Alzheimer's disease (AD) is incurable and increasingly attributed to gene-environment interactions. Microplastics (MPs) are omnipresent in the human food chain, yet their impact on neurodegeneration is largely unknown. Here we show that chronic oral exposure to 2-µm amine-modified polystyrene microparticles accelerates cognitive decline, amplifies Aβ deposition, gliosis, and synaptic loss, and cripples autophagic flux in 5XFAD mice through the gut-brain axis. MPs accumulate in the gut, breach the epithelial barrier, and selectively expand the taurine-depleting pathobiont Bilophila, while suppressing taurine-synthesizing commensals. Untargeted metabolomics reveal a systemic taurine deficit that precedes and predicts exacerbated Aβ deposition, gliosis, synaptic loss, and autophagic blockade in 5XFAD mice. Antibiotic-mediated microbiota ablation and fecal microbiota transplantation (FMT) demonstrate that the neurotoxic phenotype is fully microbiota-dependent. Restoring taurine level rebalances microglial homeostasis, reinstates autophagic flux, and rescues memory deficits in MPs-treated 5XFAD mice.

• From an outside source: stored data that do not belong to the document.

Lemma wake_loop_Ok now st h l :
  sched_inv st h -> s_sleeping st = l ->
  exists st', wake_loop now l st = Ok st' /\ sched_inv st' h /\ wakes now st st'.
Proof.
  revert st. induction l as [|b l IH]; intros st I El; cbn [wake_loop].
  - exists st. split_and!; try done. split; try done; rewrite ?El; cbn; [by rewrite app_nil_r|done|eauto|by intros ? ? ?%elem_of_nil].
  - destruct (inv_sleeping _ _ I b) as (blk & th & Hb & Hty & Ht & Hs & Htb); [rewrite El; by left|].
    rewrite (deref_Ok _ _ _ Hb). run. unfold should_be_woken_up.
    assert (Ew : wake_time_of st b = b_wake_time blk) by (unfold wake_time_of; by rewrite Hb).
    destruct (b_wake_time blk <=? now) eqn:Ed; cbn [negb].
    + assert (Hf := sleeping_not_freed _ _ _ _ _ I ltac:(rewrite El; by left) Hb Ht Hs Htb).
      rewrite (unblock_unchecked_blocked st h _ th b blk l I Hb eq_refl Ht Hs Htb Hf). run.
      assert (Hnd := inv_sleeping_nodup _ _ I). assert (Hso := inv_sorted _ _ I).
      rewrite El in Hnd, Hso. inversion_clear Hnd as [|?? Hbl Hl]. inversion_clear Hso as [|?? Hsl _].
      destruct (readied_wakes _ b th blk UNBLOCKED l st Ht Hs Hb) as (W1 & W2 & W3 & W4 & W5 & W6).
      destruct (IH (readied (b_thread blk) b th (set_result UNBLOCKED blk) l st)) as (st' & E & I' & W); [|done|].
      { apply unblock_blocked; try done. rewrite El. intros x. rewrite elem_of_cons. naive_solver. }
      exists st'. split_and!; [done..|]. destruct W as [V1 V2 V3 V4 V5 V6 V7 V8 V9 V10 V14 V12 V13 V11].
      rewrite (due_ext st _ now) in V1, V2, V12, V13 by done. rewrite (map_ext _ (thread_of st)) in V1, V12 by done.
      change (s_sleeping (readied _ _ _ _ l st)) with l in *.
      change (s_ready (readied _ _ _ _ l st)) with (s_ready st ++ [b_thread blk]) in V1.
      assert (Ed' : due st now (s_sleeping st) = b :: due st now l).
      { rewrite El. cbn [due]. by rewrite Ew, Ed. }
      split; try done; rewrite ?Ed'.
      * rewrite V1. cbn [map]. unfold thread_of at 2. rewrite Hb. by rewrite <- app_assoc.
      * rewrite V2. by rewrite El.
      * intros x. by rewrite V8.
      * intros x. by rewrite V9.
      * intros x u Hx Hu. apply V10; [|done]. by apply W3.
      * intros x u' Hu'. destruct (V14 x u' Hu') as (u & Hu & Edie). destruct (decide (x = b_thread blk)) as [->|Hne].
        -- unfold readied in Hu. fields. rewrite lookup_insert_eq in Hu. injection Hu as <-. by exists th.
        -- rewrite W6 in Hu by done. by exists u.
      * intros x. cbn [map]. unfold thread_of at 1. rewrite Hb, not_elem_of_cons. intros [Hne Hx].
        rewrite V12 by done. by apply W6.
      * intros x u [->|Hx]%elem_of_cons Hu.
        -- simplify_eq. apply V11; [done|]. done.
        -- apply V13; [done|]. apply W4; [done|]. intros ->. apply Hbl.
           clear -Hx. revert Hx. generalize l. intros l'. induction l' as [|y l' IH]; cbn [due]; [done|].
           destruct (_ <=? _); [|by intros ?%elem_of_nil]. intros [->|?]%elem_of_cons; [by left|right; auto].
      * intros x u Hx Hu. rewrite El in Hu. apply V11; [apply W4; set_solver|]. set_solver.
    + exists st. split_and!; try done. split; try done; rewrite ?El; cbn [due]; rewrite ?Ew, ?Ed; cbn; [by rewrite app_nil_r|done|eauto|by intros ? ? ?%elem_of_nil].
Qed.

(** ** Handing the dead threads to the TaskFinalizer *)

(** Only the two queues change, and what leaves one is in the other. *)
Record frees (st st' : sched) : Prop := {
  fr_threads : s_threads st' = s_threads st;
  fr_blockers : s_blockers st' = s_blockers st;
  fr_processes : s_processes st' = s_processes st;
  fr_registered : s_registered st' = s_registered st;
  fr_cpus : s_cpus st' = s_cpus st;
  fr_ready : s_ready st' = s_ready st;
  fr_sleeping : s_sleeping st' = s_sleeping st;
  fr_being_freed : s_being_freed st' = s_being_freed st;
  fr_perm : s_deferred st' ++ s_to_free st' ≡ₚ s_deferred st ++ s_to_free st;
  fr_to_free : s_to_free st `prefix_of` s_to_free st';
  fr_shrinks : (length (s_deferred st') <= length (s_deferred st))%nat }.

Lemma frees_refl st : frees st st.
Proof. by split. Qed.
Lemma frees_trans a b c : frees a b -> frees b c -> frees a c.
Proof.
  intros [] []. split; try congruence; [etrans; eassumption..|lia].
Qed.

Lemma free_one_Ok st h i t :
  sched_inv st h -> s_deferred st !! i = Some t ->
  let st' := with_to_free (fun l => l ++ [t])
               (with_deferred (fun l => take i l ++ drop (S i) l) st) in
  free_thread t (with_deferred (fun l => take i l ++ drop (S i) l) st) = Ok st' /\
  sched_inv st' h /\ frees st st' /\ t ∈ s_to_free st' /\
  S (length (s_deferred st')) = length (s_deferred st).
Proof.
  intros I Hi st'. assert (Hin : t ∈ s_deferred st) by (by eapply list_elem_of_lookup_2).
  assert (Esplit : s_deferred st = take i (s_deferred st) ++ t :: drop (S i) (s_deferred st)).
  { by rewrite take_drop_middle. }
  assert (Hperm : s_deferred st ≡ₚ t :: take i (s_deferred st) ++ drop (S i) (s_deferred st)).
  { rewrite Esplit at 1. solve_Permutation. }
  assert (Hmem : forall x, x ∈ s_deferred st <->
    x = t \/ x ∈ take i (s_deferred st) ++ drop (S i) (s_deferred st)).
  { intros x. rewrite Hperm at 1. by rewrite elem_of_cons. }
  assert (Hnd := inv_nodup _ _ I). rewrite Hperm in Hnd.
  assert (Hnd' : NoDup (t :: s_ready st ++ (take i (s_deferred st) ++ drop (S i) (s_deferred st)) ++
                        s_to_free st ++ s_being_freed st)).
  { eapply NoDup_perm; [|exact Hnd]. solve_Permutation. }
  apply NoDup_cons in Hnd' as [Hnot Hnd']. unfold st'. split_and!.
  - unfold free_thread. rewrite not_on_a_list; [done|..]; unfold freed; fields; set_solver.
  - destruct (inv_listed _ _ I t) as [th Ht]; [rewrite !elem_of_app; tauto|].
    pose proof (inv_threads _ _ I _ _ Ht) as Hok.
    assert (Hdead : t_state th = DEAD) by (unfold thread_ok in Hok; destruct (t_state th); tauto).
    apply (sched_inv_change st _ h h t th th I). split; fields; try done; try old_order I.
    + by rewrite insert_id.
    + intros t' Hne. rewrite Hmem. tauto.
    + unfold freed. fields. set_solver.
    + eapply NoDup_perm; [|apply (proj2 (NoDup_cons _ _) (conj Hnot Hnd'))]. solve_Permutation.
    + intros b blk Hb. exists blk. split_and!; try done; by apply (inv_blockers _ _ I b).
    + intros b Hb. destruct (inv_sleeping _ _ I b Hb) as (blk & u & ? & ? & ? & ? & ?).
      exists blk. split; [done|]. intros <-. by simplify_eq.
    + unfold thread_ok in *. rewrite Hdead in *. destruct Hok as (? & ? & ? & ? & Hd).
      split_and!; try done. right. unfold freed. fields.
      split; [|right; left; set_solver]. destruct Hd; [tauto|]. tauto.
    + intros Hid. unfold thread_ok in Hok. rewrite Hdead in Hok. tauto.
    + assert (Hni : ~ is_idle st t) by (unfold thread_ok in Hok; rewrite Hdead in Hok; tauto).
      keep_process th th. by apply (count_live_same _ _ _ _ th th); rewrite ?Hdead; try done; tauto.
  - pose proof (Permutation_length Hperm) as Hl. cbn [length] in Hl.
    split; fields; try done; try lia; try by apply prefix_app_r.
    rewrite Hperm at 3. solve_Permutation.
  - fields. set_solver.
  - pose proof (Permutation_length Hperm) as Hl. by cbn [length] in Hl.
Qed.

Lemma free_deferred_loop_Ok fuel i st h :
  sched_inv st h -> (i <= length (s_deferred st))%nat -> (length (s_deferred st) <= fuel)%nat ->
  exists st', free_deferred_loop fuel i st = Ok st' /\ sched_inv st' h /\ frees st st' /\
    (forall t, s_deferred st !! i = Some t -> t ∈ s_to_free st').
Proof.
  revert i st. induction fuel as [|fuel IH]; intros i st I Hi Hfuel; cbn [free_deferred_loop].
  - rewrite decide_True by lia. exists st. split_and!; try done; try apply frees_refl.
    intros t Ht%lookup_lt_Some. lia.
  - case_decide as E.
    { exists st. split_and!; try done; try apply frees_refl. intros t Ht%lookup_lt_Some. lia. }
    destruct (lookup_lt_is_Some_2 (s_deferred st) i) as [t Ht]; [lia|]. rewrite Ht.
    destruct (free_one_Ok st h i t I Ht) as (E1 & I1 & F1 & Hin & Hlen). rewrite E1. run.
    set (st1 := with_to_free _ _) in *.
    destruct (IH (if decide (i = length (s_deferred st1)) then 0%nat else S i) st1) as (st' & E' & I' & F' & _);
      [done|case_decide; lia|lia|].
    exists st'. split_and!; try done; [by eapply frees_trans|]. intros t' [= <-].
    destruct (fr_to_free _ _ F') as [l ->]. apply elem_of_app. by left.
Qed.

Lemma free_deferred_Ok st h :
  sched_inv st h ->
  exists st', free_deferred_threads st = Ok st' /\ sched_inv st' h /\ frees st st' /\
    (forall t l, s_deferred st = t :: l -> t ∈ s_to_free st').
Proof.
  intros I. destruct (free_deferred_loop_Ok (length (s_deferred st)) 0 st h I) as (st' & ? & ? & ? & H); [lia..|].
  exists st'. split_and!; try done. intros t l E. apply H. by rewrite E.
Qed.

(** ** The request of the current thread *)

Lemma emplace_sleeping_elem st b l x : x ∈ emplace_sleeping st b l <-> x = b \/ x ∈ l.
Proof.
  induction l as [|y l IH]; cbn [emplace_sleeping]; [set_solver|].
  destruct (_ <? _); rewrite !elem_of_cons, ?IH, ?elem_of_cons; tauto.
Qed.

Lemma emplace_sleeping_perm st b l : emplace_sleeping st b l ≡ₚ b :: l.
Proof.
  induction l as [|y l IH]; cbn [emplace_sleeping]; [done|].
  destruct (_ <? _); [rewrite IH; constructor|done].
Qed.

Lemma emplace_sleeping_sorted st b l :
  StronglySorted (wakes_no_later st) l -> StronglySorted (wakes_no_later st) (emplace_sleeping st b l).
Proof.
  induction 1 as [|y l Hl IH Hy]; cbn [emplace_sleeping]; [repeat constructor|].
  destruct (_ <? _) eqn:E; bool_to_prop.
  - constructor; [done|]. apply Forall_forall. intros x Hx.
    apply emplace_sleeping_elem in Hx as [->|Hx]; [unfold wakes_no_later; lia|].
    by apply (proj1 (Forall_forall _ _) Hy).
  - constructor; [by constructor|]. constructor; [done|].
    eapply Forall_impl; [exact Hy|]. unfold wakes_no_later. intros. lia.
Qed.
(** It takes its process with it. *)
Lemma kill_process_Ok :
  t_kill_all th = true ->
  exists st', kill_threads (c_current c) (t_owner th) (p_threads pr) st1 = Ok st' /\
    sched_inv st' (Switching cpu) /\ s_cpus st' = s_cpus st /\ s_threads st' !! c_current c = Some th1.
Proof.
  intros Hk. assert (Ht1 := marked_lookup). destruct (killer_facts Hk) as [K1 Hfr].
  destruct (list_elem_of_split _ _ Hin) as (pre & post & Ets).
  assert (Hnd := pok_nodup _ _ _ _ (inv_processes _ _ I _ _ Hp)). rewrite Ets in Hnd |- *.
  apply NoDup_app in Hnd as (Hpre & Hdis & [Hcp Hpost]%NoDup_cons).
  assert (Hcpre : c_current c ∉ pre) by (intros H; apply (Hdis _ H); by left).
  rewrite kill_threads_app.
  destruct (kill_others_Ok (c_current c) pre st1 _ (t_owner th) pr I1) as (st2 & E2 & I2 & [C2 O2 (pr2 & K2 & P2)]).
  { split_and!; try done. intros t Htp. assert (t ∈ p_threads pr) by (rewrite Ets; set_solver).
    split_and!; [done| |by apply Hfr]. unfold dying, st1. fields. rewrite Hc. intros <-. done. }
  { done. }
  rewrite E2. run. cbn [kill_threads]. rewrite decide_True by done.
  destruct (O2 _ Hcpre) as [Et2 Ef2]. rewrite Ht1 in Et2.
  rewrite (decrement_alive_Ok st2 (Dying cpu) _ pr2 (c_current c) I2 (proj1 K2)); [run|by rewrite P2|].
  2:{ unfold live, dying. rewrite Et2, C2. left. unfold st1. fields. by rewrite Hc. }
  assert (Hc2 : s_cpus st2 !! cpu = Some c) by (by rewrite C2).
  destruct (bury_Ok st2 cpu c th1 pr2 (p_state pr2) (p_exit_code pr2) I2 Hc2 Et2 eq_refl (proj1 K2) id) as [E3 I3].
  cbv zeta in E3, I3. fold (one_less pr2) in E3, I3. change (t_owner th1) with (t_owner th) in E3, I3. rewrite E3. run.
  set (st3 := with_deferred _ _) in *.
  destruct (kill_others_Ok (c_current c) post st3 _ (t_owner th) (one_less pr2) I3) as (st4 & E4 & I4 & [C4 O4 _]); [|done|].
  { split_and!; [|done|].
    - destruct K2 as (H1 & H2 & H3). split_and!; try done. unfold st3. fields. by rewrite lookup_insert_eq.
    - intros t Htp. assert (t ∈ p_threads pr) by (rewrite Ets; set_solver).
      assert (t ∉ pre) by (intros Hin'; apply (Hdis _ Hin'); by right).
      split_and!; [unfold one_less; fields; by rewrite P2|by intros []|].
      unfold st3. fields. intros u Hu Hu'. destruct (O2 t) as [Eq1 Eq2]; [done|].
      rewrite Eq1 in Hu. change (~ freed st2 t). rewrite Eq2. by apply (Hfr t ltac:(done) u). }
  exists st4. split_and!; try done; [by rewrite C4|]. destruct (O4 _ Hcp) as [-> _]. done.
Qed.
End Kill.

Lemma kill_current_Ok st cpu c th :
  sched_inv st (Switching cpu) -> s_cpus st !! cpu = Some c ->
  s_threads st !! c_current c = Some th -> t_state th = RUNNING -> t_should_die th = true ->
  exists st' th', kill_current_thread (c_current c) st = Ok st' /\ sched_inv st' (Switching cpu) /\
    s_cpus st' = s_cpus st /\ s_threads st' !! c_current c = Some th' /\ t_state th' = DEAD.
Proof.
  intros I Hc Ht Hs Hd.
  assert (Hi : ~ is_idle st (c_current c)).
  { pose proof (inv_threads _ _ I _ _ Ht) as Hok. unfold thread_ok in Hok. rewrite Hs in Hok.
    intros Hi. destruct Hok as (_ & _ & _ & _ & _ & Hok). by rewrite Hok in Hd. }
  destruct (inv_owner _ _ I _ _ Ht Hi) as (pr & Hp & Hin).
  unfold kill_current_thread. rewrite (deref_Ok _ _ _ Ht). run.
  destruct (t_kill_all th) eqn:Hk; cbn [negb].
  - rewrite (deref_Ok _ _ pr) by done. run.
    destruct (kill_process_Ok st cpu c th pr I Hc Ht Hs Hd Hp Hin Hk) as (st' & ? & ? & ? & ?). by eexists _, _.
  - destruct (kill_alone_Ok st cpu c th pr I Hc Ht Hs Hd Hp Hin) as (st' & ? & ? & ? & ?). by eexists _, _.
Qed.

Translational validation using Alzheimer's Disease Neuroimaging Initiative (ADNI) plasma shows taurine is significantly lower in AD patients versus cognitively normal controls and inversely correlates with cognitive decline. Our findings identify MPs-induced gut-microbiota dysbiosis as a modifiable environmental driver of AD pathogenesis and establish taurine supplementation as a readily translatable intervention that simultaneously fortifies the intestinal barrier and neutralizes microbiota-mediated neurodegeneration.